• [TASK TO CARRY OUT]
Look through the entries below and extract exactly the lines from the one containing "intros Ho H0 Hs" through the one containing "rewrite decide_False; [done|]. by", ends included.
------------------------------------------------
(* ===== verification/InodeSpace.v ===== *)
(** Grafting and pruning as changes of the name space. *)

From Stdlib Require Import Ascii.
From stdpp Require Import base numbers gmap sorting list strings.
From S2P Require Import Prelude Sem Kmalloc Inode InodeTree InodeRep InodeEdit.

Lemma find_nil t : find t [] = None.
Proof. by destruct t. Qed.

(** The two ways a path passes a node. *)
Lemma find_cons b n c p z zs : find (INode b n c p) (z :: zs) =
  if decide (z = n) then (if decide (zs = []) then Some b else find c zs) else find p (z :: zs).
Proof.
  destruct (decide (z = n)) as [->|Hz]; [|by apply find_after].
  destruct (decide (zs = [])) as [->|Hzs]; [apply find_here|by apply find_below].
Qed.

(** ** Grafting *)

Lemma graft_level t x xs a m : m ∈ level (tgraft t x xs a) → m = x ∨ m ∈ level t.
Proof.
  induction t as [|b n c _ p IH]; cbn [tgraft level]; [intros ->%list_elem_of_singleton; by left|].
  destruct (String.compare x n); [destruct xs|..]; cbn [level]; rewrite ?elem_of_cons; tauto.
Qed.

Lemma graft_ordered t x xs a : ordered t → ordered (tgraft t x xs a).
Proof.
  revert x xs. induction t as [|b n c IHc p IHp]; intros x xs; [done|].
  intros (Hn & Hc & Hp). cbn [tgraft]. pose proof (name_compare x n) as Hx.
  destruct (String.compare x n).
  - destruct xs as [|y ys]; [by split_and!|]. split_and!; auto.
  - split_and!; [|done|by split_and!]. constructor; [done|]. by eapply level_before.
  - split_and!; [|done|auto]. rewrite Forall_forall in Hn |- *. intros m [->|Hm]%graft_level; auto.
Qed.

Lemma graft_nodes mnt t l ab x xs l' ab' ys a : 0 ∉ nodes t →
  tsearch mnt t l ab x xs = (0, l', ab', ys) → nodes (tgraft t x xs a) ≡ₚ a :: nodes t.
Proof.
  revert l ab x xs. induction t as [|b n c IHc p IHp]; intros l ab x xs H0; cbn [tsearch tgraft nodes] in *; [done|].
  apply not_elem_of_cons in H0 as [Hb [H0c H0p]%not_elem_of_app].
  destruct (String.compare x n).
  - destruct xs as [|z zs]; [congruence|]. destruct (mnt b); [congruence|]. intros Hs. cbn [nodes].
    rewrite (IHc _ _ _ _ H0c Hs). solve_Permutation.
  - done.
  - intros Hs. cbn [nodes]. rewrite (IHp _ _ _ _ H0p Hs). solve_Permutation.
Qed.

(** The path of the new node is its one new entry. *)
Lemma graft_find mnt t l ab x xs l' ab' y ys a : ordered t → 0 ∉ nodes t →
  tsearch mnt t l ab x xs = (0, l', ab', y :: ys) →
  ∃ pre, x :: xs = pre ++ y :: ys ∧ find t (pre ++ [y]) = None ∧
    ∀ q, find (tgraft t x xs a) q = if decide (q = pre ++ [y]) then Some a else find t q.
Proof.
  assert (Hhere : ∀ t x q, Forall (name_lt x) (level t) →
    find (INode a x ILeaf t) q = if decide (q = [] ++ [x]) then Some a else find t q).
  { intros t' x' [|z zs] Hlt; [by rewrite !find_nil|]. rewrite find_cons. cbn [app].
    destruct (decide (z = x')) as [->|Hz]; [|rewrite decide_False by congruence; done].
    destruct (decide (zs = [])) as [->|Hzs]; [by rewrite decide_True|].
    rewrite decide_False by congruence. by rewrite find_before. }
  revert l ab x xs. induction t as [|b n c IHc p IHp]; intros l ab x xs Ho H0 Hs; cbn [tsearch tgraft] in *.
  { injection Hs as <- <- <- <-. exists []. split_and!; [done|done|]. intros q. by apply Hhere. }
  destruct Ho as (Hn & Hc & Hp). cbn [nodes] in H0. apply not_elem_of_cons in H0 as [Hb [H0c H0p]%not_elem_of_app].
  pose proof (name_compare x n) as Hx. destruct (String.compare x n).
  - subst n. destruct xs as [|z zs]; [congruence|]. destruct (mnt b); [congruence|].
    destruct (IHc _ _ _ _ Hc H0c Hs) as (pre & E & Hnone & Hf). exists (x :: pre). rewrite E.
    split_and!; [done|cbn [app]; rewrite find_below by (by destruct pre); done|].
    intros [|w ws]; [by rewrite !find_nil, decide_False by (by destruct pre)|]. rewrite !find_cons. cbn [app].
    destruct (decide (w = x)) as [->|Hw]; [|by rewrite decide_False by congruence].
    destruct (decide (ws = [])) as [->|Hws].
    + rewrite decide_False; [done|]. intros [=]. by destruct pre.
    + rewrite Hf. destruct (decide (ws = pre ++ [y])); [rewrite decide_True by congruence|rewrite decide_False by congruence]; done.
  - injection Hs as <- <- <- <-. exists [].
    assert (Hlt : Forall (name_lt x) (level (INode b n c p))) by (constructor; [done|by eapply level_before]).
    split_and!; [done|by apply find_before|]. intros q. by apply Hhere.
  - destruct (IHp _ _ _ _ Hp H0p Hs) as (pre & E & Hnone & Hf). exists pre.
    assert (Hne : x ≠ n) by (intros ->; by apply name_lt_irrefl in Hx).
    split_and!; [done| |].
    { destruct pre as [|z pre]; cbn [app] in *; injection E as <- E; by rewrite find_after. }
    intros [|w ws]; [by rewrite !find_nil, decide_False by (by destruct pre)|]. rewrite !find_cons.
    destruct (decide (w = n)) as [->|Hw]; [|apply Hf].
    rewrite (decide_False (P := n :: ws = pre ++ [y])); [done|]. intros E'. destruct pre as [|z pre]; cbn in *; congruence.
Qed.

(** After the graft the search reaches the new node, and goes on below it. *)
Lemma graft_search mnt mnt' t l ab x xs l' ab' y ys a : 0 ∉ nodes t → a ≠ 0 →
  mnt' a = false → (∀ b, b ∈ nodes t → mnt' b = mnt b) →
  tsearch mnt t l ab x xs = (0, l', ab', y :: ys) →
  tsearch mnt' (tgraft t x xs a) l ab x xs =
    match ys with [] => (a, l', ab', []) | _ => (0, 0, a, ys) end.
Proof.
  intros H0 Ha Hma. revert l ab x xs H0.
  induction t as [|b n c IHc p IHp]; intros l ab x xs H0 Hm; cbn [tsearch tgraft nodes] in *.
  { intros [= <- <- <- <-]. rewrite name_compare_refl. destruct xs; [done|]. by rewrite Hma. }
  apply not_elem_of_cons in H0 as [Hb [H0c H0p]%not_elem_of_app].
  destruct (String.compare x n) eqn:Ex.
  - destruct xs as [|z zs]; [congruence|]. destruct (mnt b) eqn:Eb; [congruence|]. intros Hs.
    cbn [tsearch]. rewrite Ex, Hm, Eb by in_list. apply IHc; [done| |done]. intros d Hd. apply Hm. in_list.
  - intros [= <- <- <- <-]. cbn [tsearch]. rewrite name_compare_refl. destruct xs; [done|]. by rewrite Hma.
  - intros Hs. cbn [tsearch]. rewrite Ex. apply IHp; [done| |done]. intros d Hd. apply Hm. in_list.
Qed.

(** ** Pruning *)

Lemma prune_level mnt t x xs m : m ∈ level (tprune mnt t x xs) → m ∈ level t.
Proof.
  induction t as [|b n c _ p IH]; cbn [tprune level]; [done|].
  destruct (String.compare x n); [destruct xs; [|destruct (mnt b)]|..]; cbn [level];
    rewrite ?elem_of_cons; tauto.
Qed.

Lemma prune_ordered mnt t x xs : ordered t → ordered (tprune mnt t x xs).
Proof.
  revert x xs. induction t as [|b n c IHc p IHp]; intros x xs; [done|].
  intros (Hn & Hc & Hp). cbn [tprune]. destruct (String.compare x n).
  - destruct xs as [|y ys]; [done|]. destruct (mnt b); [done|]. split_and!; auto.
  - by split_and!.
  - split_and!; [|done|auto]. rewrite Forall_forall in Hn |- *. intros m Hm%prune_level. auto.
Qed.

(** Pruning takes out the path of the node and all that is below it. *)
Lemma prune_find mnt t l ab x xs r l' ab' rest : ordered t → 0 ∉ nodes t →
  tsearch mnt t l ab x xs = (r, l', ab', rest) → r ≠ 0 →
  ∃ pre, x :: xs = pre ++ rest ∧ pre ≠ [] ∧ find t pre = Some r ∧
    (∀ q, find (tprune mnt t x xs) q = if decide (pre `prefix_of` q) then None else find t q) ∧
    (∀ q, q ≠ [] → find (tsub mnt t x xs) q = find t (pre ++ q)).
Proof.
  intros Ho H0 Hs Hr. revert l ab x xs Ho H0 Hs.
  assert (Hhere : ∀ b x c p rest, Forall (name_lt x) (level p) →
    x :: rest = [x] ++ rest ∧ [x] ≠ [] ∧ find (INode b x c p) [x] = Some b ∧
    (∀ q, find p q = if decide ([x] `prefix_of` q) then None else find (INode b x c p) q) ∧
    (∀ q, q ≠ [] → find c q = find (INode b x c p) ([x] ++ q))).
  { intros b x c p rest' Hlt. split_and!; [done|done|apply find_here| |].
    - intros [|z zs]; [by rewrite !find_nil, decide_False by (intros [? [=]])|]. rewrite find_cons.
      destruct (decide (z = x)) as [->|Hz].
      + rewrite decide_True by by exists zs. by apply find_before.
      + rewrite decide_False; [done|]. intros [? [=]]. congruence.
    - intros q Hq. by rewrite <-(find_below b x c p q). }
  induction t as [|b n c IHc p IHp]; intros l ab x xs Ho H0 Hs; cbn [tsearch tprune tsub] in *; [congruence|].
  destruct Ho as (Hn & Hc & Hp). cbn [nodes] in H0. apply not_elem_of_cons in H0 as [Hb [H0c H0p]%not_elem_of_app].
  pose proof (name_compare x n) as Hx. destruct (String.compare x n).
  - subst n. destruct xs as [|y ys].
    { injection Hs as <- <- <- <-. exists [x]. by apply Hhere. }
    destruct (mnt b). { injection Hs as <- <- <- <-. exists [x]. by apply Hhere. }
    destruct (IHc _ _ _ _ Hc H0c Hs) as (pre & E & Hpre & Hf & Hp1 & Hp2). exists (x :: pre). rewrite E.
    split_and!; [done|done|by rewrite find_below| |].
    + intros [|w ws]; [by rewrite !find_nil, decide_False by (intros [? [=]])|]. rewrite !find_cons.
      destruct (decide (w = x)) as [->|Hw].
      * destruct (decide (ws = [])) as [->|Hws].
        { rewrite decide_False; [done|]. intros [? [=]]. by destruct pre. }
        rewrite Hp1. destruct (decide (pre `prefix_of` ws)) as [Hpw|Hpw].
        { by rewrite decide_True by by apply prefix_cons. }
        rewrite decide_False; [done|]. by intros ?%prefix_cons_inv_2.
      * rewrite (decide_False (P := x :: pre `prefix_of` w :: ws)); [done|]. by intros ?%prefix_cons_inv_1.
    + intros q Hq. cbn [app]. rewrite find_below by (by destruct pre). by apply Hp2.
  - congruence.
  - destruct (IHp _ _ _ _ Hp H0p Hs) as (pre & E & Hpre & Hf & Hp1 & Hp2). exists pre.
    assert (Hne : x ≠ n) by (intros ->; by apply name_lt_irrefl in Hx).
    destruct pre as [|z pre]; [done|]. injection E as <- E.
    split_and!; [by rewrite E|done|by rewrite find_after| |].
    + intros [|w ws]; [by rewrite !find_nil, decide_False by (intros [? [=]])|]. rewrite !find_cons.
      destruct (decide (w = n)) as [->|Hw]; [|apply Hp1].
      rewrite (decide_False (P := x :: pre `prefix_of` n :: ws)); [done|]. by intros ?%prefix_cons_inv_1.
    + intros q Hq. cbn [app]. rewrite find_after by done. by apply Hp2.
Qed.

(** A search that finds nothing: there is nothing at the path. *)
Lemma tsearch_none mnt t l ab x xs l' ab' rest : ordered t → 0 ∉ nodes t →
  tsearch mnt t l ab x xs = (0, l', ab', rest) → find t (x :: xs) = None.
Proof.
  revert l ab x xs. induction t as [|b n c IHc p IHp]; intros l ab x xs Ho H0; cbn [tsearch]; [done|].
  destruct Ho as (Hn & Hc & Hp). cbn [nodes] in H0. apply not_elem_of_cons in H0 as [Hb [H0c H0p]%not_elem_of_app].
  pose proof (name_compare x n) as Hx. destruct (String.compare x n).
  - subst n. destruct xs as [|y ys]; [congruence|]. destruct (mnt b); [congruence|]. intros Hs.
    rewrite find_below by done. by eapply IHc.
  - intros _. apply find_before. constructor; [done|]. by eapply level_before.
  - intros Hs. rewrite find_after by (intros ->; by apply name_lt_irrefl in Hx). by eapply IHp.
Qed.

(** [t'] is [t] with new nodes at some of the paths that lead to [cs]. *)
Definition extends (t t' : itree) (cs : list string) : Prop :=
  (∀ q a, find t q = Some a → find t' q = Some a) ∧
  (∀ q a, find t' q = Some a → find t q = Some a ∨ (q `prefix_of` cs ∧ a ∉ nodes t)).

Lemma extends_refl t cs : extends t t cs.
Proof. split; [done|]. by left. Qed.

Lemma extends_trans t1 t2 t3 cs : nodes t1 ⊆ nodes t2 →
  extends t1 t2 cs → extends t2 t3 cs → extends t1 t3 cs.
Proof.
  intros Hn [H1 H1'] [H2 H2']. split; [auto|]. intros q a [?|[? Ha]]%H2'; [auto|].
  right. split; [done|]. by intros ?%Hn.
Qed.

Lemma graft_extends mnt t l ab x xs l' ab' y ys a : ordered t → 0 ∉ nodes t → a ∉ nodes t →
  tsearch mnt t l ab x xs = (0, l', ab', y :: ys) → extends t (tgraft t x xs a) (x :: xs).
Proof.
  intros Ho H0 Ha Hs. destruct (graft_find _ _ _ _ _ _ _ _ _ _ a Ho H0 Hs) as (pre & E & Hnone & Hf). split.
  - intros q b Hq. rewrite Hf. destruct (decide (q = pre ++ [y])) as [->|]; [|done].
    by rewrite Hnone in Hq.
  - intros q b. rewrite Hf. destruct (decide (q = pre ++ [y])) as [->|]; [|by left].
    intros [= <-]. right. split; [|done]. rewrite E. exists ys. by rewrite <-(assoc_L (++)).
Qed.

(** ** Paths of nodes *)

Lemma find_prefix t pre x xs b : find t (pre ++ x :: xs) = Some b → is_Some (find t (pre ++ [x])).
Proof.
  revert pre x xs. induction t as [|a n c IHc p IHp]; [done|]. intros [|z pre] x xs; cbn [app].
  - rewrite !find_cons. destruct (decide (x = n)); [|apply (IHp [])].
    intros _. by rewrite (decide_True (P := @nil string = [])).
  - rewrite !find_cons. destruct (decide (z = n)).
    + destruct (decide (pre ++ x :: xs = [])) as [E|_]; [by destruct pre|].
      destruct (decide (pre ++ [x] = [])) as [E|_]; [by destruct pre|]. apply IHc.
    + apply (IHp (z :: pre)).
Qed.

Lemma find_inj t q1 q2 b : NoDup (nodes t) → find t q1 = Some b → find t q2 = Some b → q1 = q2.
Proof.
  revert q1 q2. induction t as [|a n c IHc p IHp]; [done|]. intros q1 q2 Hnd.
  cbn [nodes] in Hnd. apply NoDup_cons in Hnd as [Ha (Hc & Hcp & Hp)%NoDup_app]. rewrite elem_of_app in Ha.
  destruct q1 as [|x xs]; [by rewrite find_nil|]. destruct q2 as [|y ys]; [by rewrite (find_nil (INode _ _ _ _))|].
  rewrite !find_cons.
  destruct (decide (x = n)) as [->|Hx], (decide (y = n)) as [->|Hy].
  - destruct (decide (xs = [])) as [->|Hxs], (decide (ys = [])) as [->|Hys]; [done|..].
    + intros [= <-] E%find_nodes. tauto.
    + intros E%find_nodes [= <-]. tauto.
    + intros E1 E2. f_equal. by apply IHc.
  - destruct (decide (xs = [])) as [->|Hxs]; intros E1 E2%find_nodes.
    + injection E1 as <-. tauto.
    + apply find_nodes in E1. by destruct (Hcp b).
  - destruct (decide (ys = [])) as [->|Hys]; intros E1%find_nodes E2.
    + injection E2 as <-. tauto.
    + apply find_nodes in E2. by destruct (Hcp b).
  - by apply IHp.
Qed.

(** A path that did not resolve, and at which there is a node now, resolves to it
    when no mount point was put on the way. *)
Lemma resolve_new mnt mnt' t t' pre rest a :
  (∀ q b, find t q = Some b → find t' q = Some b ∧ mnt' b = mnt b) →
  (∀ q b, find t' q = Some b → find t q = None → q ≠ pre ++ rest → mnt' b = false) →
  resolve mnt (find t) pre rest = None → rest ≠ [] → find t' (pre ++ rest) = Some a →
  resolve mnt' (find t') pre rest = Some (a, []).
Proof.
  revert pre. induction rest as [|x xs IH]; [done|]. intros pre Hold Hnew Hn _ Ha.
  rewrite resolve_cons in Hn |- *. destruct (find_prefix _ _ _ _ _ Ha) as [b Hb]. rewrite Hb.
  cbn [mbind option_bind]. destruct xs as [|y ys]; [rewrite Hb in Ha; by injection Ha as ->|].
  rewrite bool_decide_false in Hn |- * by done. cbn [orb] in *.
  assert (E : pre ++ x :: y :: ys = (pre ++ [x]) ++ y :: ys) by by rewrite <-(assoc_L (++)).
  assert (Hm : mnt' b = false ∧ resolve mnt (find t) (pre ++ [x]) (y :: ys) = None).
  { destruct (find t (pre ++ [x])) as [b'|] eqn:Eb; cbn [mbind option_bind] in Hn.
    - destruct (Hold _ _ Eb) as [Eb' Em]. rewrite Hb in Eb'. injection Eb' as <-. rewrite Em.
      by destruct (mnt b).
    - split.
      + apply (Hnew (pre ++ [x])); [done|done|]. rewrite E. intros E'.
        apply (f_equal length) in E'. rewrite !length_app in E'. cbn in E'. lia.
      + rewrite resolve_cons. destruct (find t ((pre ++ [x]) ++ [y])) as [d|] eqn:Ed; [|done].
        rewrite <-(assoc_L (++)) in Ed. cbn [app] in Ed. apply find_prefix in Ed as [? Ed]. by rewrite Eb in Ed. }
  destruct Hm as [-> Hn']. rewrite E in *. by apply IH.
Qed.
------------------------------------------------
• [SOLUTION TO THE PROBLEM]
  intros Ho H0 Hs Hr. revert l ab x xs Ho H0 Hs.
  assert (Hhere : ∀ b x c p rest, Forall (name_lt x) (level p) →
    x :: rest = [x] ++ rest ∧ [x] ≠ [] ∧ find (INode b x c p) [x] = Some b ∧
    (∀ q, find p q = if decide ([x] `prefix_of` q) then None else find (INode b x c p) q) ∧
    (∀ q, q ≠ [] → find c q = find (INode b x c p) ([x] ++ q))).
  { intros b x c p rest' Hlt. split_and!; [done|done|apply find_here| |].
    - intros [|z zs]; [by rewrite !find_nil, decide_False by (intros [? [=]])|]. rewrite find_cons.
      destruct (decide (z = x)) as [->|Hz].
      + rewrite decide_True by by exists zs. by apply find_before.
      + rewrite decide_False; [done|]. intros [? [=]]. congruence.
    - intros q Hq. by rewrite <-(find_below b x c p q). }
  induction t as [|b n c IHc p IHp]; intros l ab x xs Ho H0 Hs; cbn [tsearch tprune tsub] in *; [congruence|].
  destruct Ho as (Hn & Hc & Hp). cbn [nodes] in H0. apply not_elem_of_cons in H0 as [Hb [H0c H0p]%not_elem_of_app].
  pose proof (name_compare x n) as Hx. destruct (String.compare x n).
  - subst n. destruct xs as [|y ys].
    { injection Hs as <- <- <- <-. exists [x]. by apply Hhere. }
    destruct (mnt b). { injection Hs as <- <- <- <-. exists [x]. by apply Hhere. }
    destruct (IHc _ _ _ _ Hc H0c Hs) as (pre & E & Hpre & Hf & Hp1 & Hp2). exists (x :: pre). rewrite E.
    split_and!; [done|done|by rewrite find_below| |].
    + intros [|w ws]; [by rewrite !find_nil, decide_False by (intros [? [=]])|]. rewrite !find_cons.
      destruct (decide (w = x)) as [->|Hw].
      * destruct (decide (ws = [])) as [->|Hws].
        { rewrite decide_False; [done|]. intros [? [=]]. by destruct pre. }
        rewrite Hp1. destruct (decide (pre `prefix_of` ws)) as [Hpw|Hpw].
        { by rewrite decide_True by by apply prefix_cons. }
        rewrite decide_False; [done|]. by intros ?%prefix_cons_inv_2.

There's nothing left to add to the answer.